Vous refusez de taxer les profits financiers et de revenir sur certains allégements de charges sociales consentis en faveur de grosses entreprises, certaines niches fiscales étant en effet maintenues. Contre vents et marées et pour tenir une prétendue promesse électorale, vous refusez d’augmenter certains impôts pour renforcer les ressources de la sécurité sociale, quitte à la laisser s’asphyxier.
C’est de la non-assistance à système en danger !
Vous savez que c’est une erreur et que nos concitoyens le pensent aussi. Ils ne comprennent pas non plus pourquoi une future hausse des prélèvements sociaux ou des impôts épargnerait la fraction la plus riche de ce pays, bien à l’abri sous son bouclier fiscal, qui, lui, ne rompt pas. On marche sur la tête, vous marchez sur la tête ! Par ailleurs, il ne faut pas oublier que la plupart des mauvaises nouvelles seront adoptées par décret...
Aujourd’hui, il coûte de plus en plus cher de se soigner, et le droit même à l’accès à la santé est remis en question. Par exemple, soutenir, comme vous le faites, que, malgré les franchises médicales, nous gardons en France le taux de remboursement le plus élevé d’Europe est un tour de passe-passe comptable. Vous affirmez que le taux de remboursement est de 80 % sur les tarifs opposables, mais il faudrait préciser que ce taux n’est applicable que si vous avez consulté tel médecin, dans telle zone et pour telle maladie. Le taux de remboursement moyen pour 80 % des assurés sociaux est de 55 %, hors prise en charge par les assurances complémentaires.
Et pourtant, vous continuez à communiquer à loisir sur le trou abyssal de la sécurité sociale, alors que c’est vous-même qui le creusez consciencieusement et qui refusez de le combler. Vous préparez la faillite pour mieux convaincre les assurés sociaux que le basculement vers le secteur des assurances privées est inévitable.
Et tout est prêt !
Dans peu de temps, ce sera au tour des retraites. Vous commencez par vous attaquer aux droits des femmes en la matière, en rognant sur la majoration de durée d’assurance dont bénéficient certaines d’entre elles.

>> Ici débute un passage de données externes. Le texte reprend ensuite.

Lemma reconnect_reads now e workspaceId params :
  carried now (OwnerReconnect e workspaceId) params -> readsBack params (OwnerReconnect e workspaceId).
Proof.
  intros [Hf _ _ Hr%nonBlank_relay _ Hw]. cbn [envelopeOf carriedKind] in Hr, Hw.
  unfold invitationFields, optionalField in Hf. cbn [mbind result_bind envelopeOf] in Hf.
  destruct Hr as [Hr|(r & Hr & Hb & Hv)]; rewrite Hr in Hf; cbn [nonBlank] in Hf; rewrite ?Hb in Hf; cbn [mbind result_bind] in Hf;
    apply (inj Ok) in Hf; subst params;
    (split; [done|]); (split; [reflexivity|]); (split; [unfold holds; cbn [envelopeOf]; rewrite Hr; repeat split; reflexivity|]);
    change (invitationDecoder _) with (Some decodeOwnerReconnect); unfold decodeOwnerReconnect; cbv iota;
    match goal with |- context [if ?b then Throw "Invalid invitation: wrong-kind fields present on owner-reconnect" else _] =>
      change b with false end; cbv iota;
    match goal with |- context [paramText (js "workspaceId") ?p] => change (paramText (js "workspaceId") p) with workspaceId end;
    rewrite Hw; match goal with |- context [param (js "issuerRelayUrl") ?p] =>
      first [change (param (js "issuerRelayUrl") p) with (Some r) | change (param (js "issuerRelayUrl") p) with (@None (list N))] end;
    cbn [nonBlank envelopeOf]; rewrite ?Hb, ?Hv; cbn [mbind result_bind]; rewrite ?Hr; destruct e; cbn in *; congruence.
Qed.

Lemma mapR_map {A B C} (f : A -> B) (g : B -> result C) l : mapR g (map f l) = mapR (fun x => g (f x)) l.
Proof. induction l as [|x l IH]; cbn; [done|]. by rewrite IH. Qed.

Lemma workspaces_read params primary rest encoded :
  let workspaces := primary :: rest in
  NoDup (map workspace_id workspaces) ->
  Forall (fun w => units (workspace_title w) /\ blank (workspace_title w) = false /\ blank (workspace_id w) = false /\
    trim (workspace_id w) = workspace_id w /\ Forall (fun u => u <> 44%N) (workspace_id w)) workspaces ->
  mapR (fun w => encodeURIComponent (workspace_title w)) workspaces = Ok encoded ->
  param (js "workspaceIds") params = Some (joinComma (map workspace_id workspaces)) ->
  param (js "workspaceTitles") params = Some (joinComma encoded) ->
  readWorkspaceList params (workspace_id primary) (workspace_title primary) = Ok workspaces.
Proof.
  intros workspaces Hn Hall He Hi Ht. rewrite <-(mapR_map workspace_title encodeURIComponent) in He.
  assert (decodeWorkspaceTitles (Some (joinComma encoded)) = Ok (map workspace_title workspaces)) as Htitles.
  { apply titles_roundtrip; [done| |done]. apply Forall_map. eapply Forall_impl; [exact Hall|]. intros w (? & ? & _). done. }
  unfold readWorkspaceList. rewrite Hi. rewrite split_join; [|done|].
  2: { apply Forall_map. eapply Forall_impl; [exact Hall|]. by intros w (_ & _ & _ & _ & ?). }
  assert (map trim (map workspace_id workspaces) = map workspace_id workspaces) as ->.
  { rewrite map_map. apply map_ext_in. intros w Hw. rewrite Forall_forall in Hall. by apply list_elem_of_In, Hall in Hw as (_ & _ & _ & ? & _). }
  assert (existsb blank (map workspace_id workspaces) = false) as ->.
  { apply not_true_iff_false. intros (id & (w & <- & Hw)%in_map_iff & Hb)%existsb_exists. rewrite Forall_forall in Hall.
    apply list_elem_of_In, Hall in Hw as (_ & _ & Hw & _). congruence. }
  rewrite bool_decide_eq_true_2 by done. rewrite (bool_decide_eq_true_2 _ Hn). cbn [orb negb].
  rewrite Ht, Htitles. cbn [mbind result_bind]. rewrite !length_map, Nat.eqb_refl. cbn [negb]. rewrite andb_false_r. f_equal.
  apply list_eq. intros i. rewrite list_lookup_imap, !list_lookup_fmap. destruct (workspaces !! i) as [w|] eqn:Hw; [|done].
  cbn. rewrite Forall_forall in Hall. apply list_elem_of_lookup_2, Hall in Hw as (_ & Hb & _). rewrite Hb. cbn. by destruct w.
Qed.

Lemma workspace_reads now e id title workspaces role params :
  carried now (WorkspaceJoin e id title workspaces role) params -> readsBack params (WorkspaceJoin e id title workspaces role).
Proof.
  intros [Hf _ _ _ _ (Hr & Hhead & Hn & Hall)]. destruct workspaces as [|primary rest]; [done|].
  cbn [head] in Hhead. apply (inj Some) in Hhead. subst primary.
  unfold invitationFields in Hf. cbn [envelopeOf] in Hf.
  destruct (mapR _ _) as [encoded|] eqn:He; [|done]. cbn [mbind result_bind] in Hf. apply (inj Ok) in Hf.
  assert (readWorkspaceList params id title = Ok (mkWorkspace id title :: rest)) as Hread.
  { apply (workspaces_read params (mkWorkspace id title) rest encoded); [done..| |]; subst params; reflexivity. }
  apply Forall_cons in Hall as [(_ & Htitle & Hid & _) _]. cbn [workspace_id workspace_title] in Htitle, Hid.
  split; [by subst|]. split; [by subst params|]. split; [unfold holds; cbn [envelopeOf]; rewrite Hr; subst params; repeat split; reflexivity|].
  change (invitationDecoder _) with (Some decodeWorkspaceJoin). unfold decodeWorkspaceJoin. cbv iota.
  assert (hasParam (js "issuerRelayUrl") params || hasParam (js "issuerLocalCustomAddr") params = false) as -> by by subst params.
  assert (param (js "role") params = Some (roleText role)) as -> by by subst params.
  assert (paramText (js "workspaceId") params = id) as -> by by subst params.
  assert (param (js "workspaceTitle") params = Some title) as -> by by subst params.
  assert (readRole (Some (roleText role)) = Some role) as -> by by destruct role.
  cbn [nonBlank envelopeOf]. rewrite Hid, Htitle. cbn [default from_option Datatypes.id]. rewrite Hread. done.
Qed.

Lemma carried_reads now invite params : carried now invite params -> readsBack params invite.
Proof. destruct invite; [apply enrollment_reads|apply workspace_reads|apply reconnect_reads]. Qed.
End Carry.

Finalement, votre démarche est cohérente. Vous nous proposez une société dans laquelle tout est peu à peu privatisé, les systèmes de soin, les hôpitaux, les écoles, les retraites et, depuis cette nuit, La Poste ; une société où les laboratoires pharmaceutiques et les compagnies privées vont voir leurs profits décupler ; en définitive, une société qui sera totalement inégalitaire dans un domaine pourtant primordial, celui de la santé.
Le seul obstacle de taille à votre entreprise est que l’avènement d’une telle société, outre qu’elle ne recueille pas l’adhésion du plus grand nombre, se heurte encore à ce jour à l’existence de principes juridiques contenus dans notre Constitution. Je pense à celui de la sincérité de la présentation.
Pour conclure, je voudrais faire remarquer que cette motion tendant à opposer l’exception d’irrecevabilité n’est pas un exercice de style. Monsieur le ministre, vous croyez à la sincérité de vos chiffres ; j’estime, pour ma part, qu’ils sont insincères.
En effet, je suis profondément convaincue que ce PLFSS recèle des causes d’inconstitutionnalité. Au-delà des clivages gauche-droite, il arrive un moment où l’on doit, en tant que représentant de la nation, se poser la question : ce PLFSS est-il vraiment de nature à garantir la pérennité de notre système de protection sociale ? Les membres du groupe communiste, républicain, citoyen et des sénateurs du parti de gauche pensent que non !
Ce PLFSS nuit gravement à la santé de notre sécurité sociale. De surcroît, il est fondé sur un déni des réalités actuelles et futures.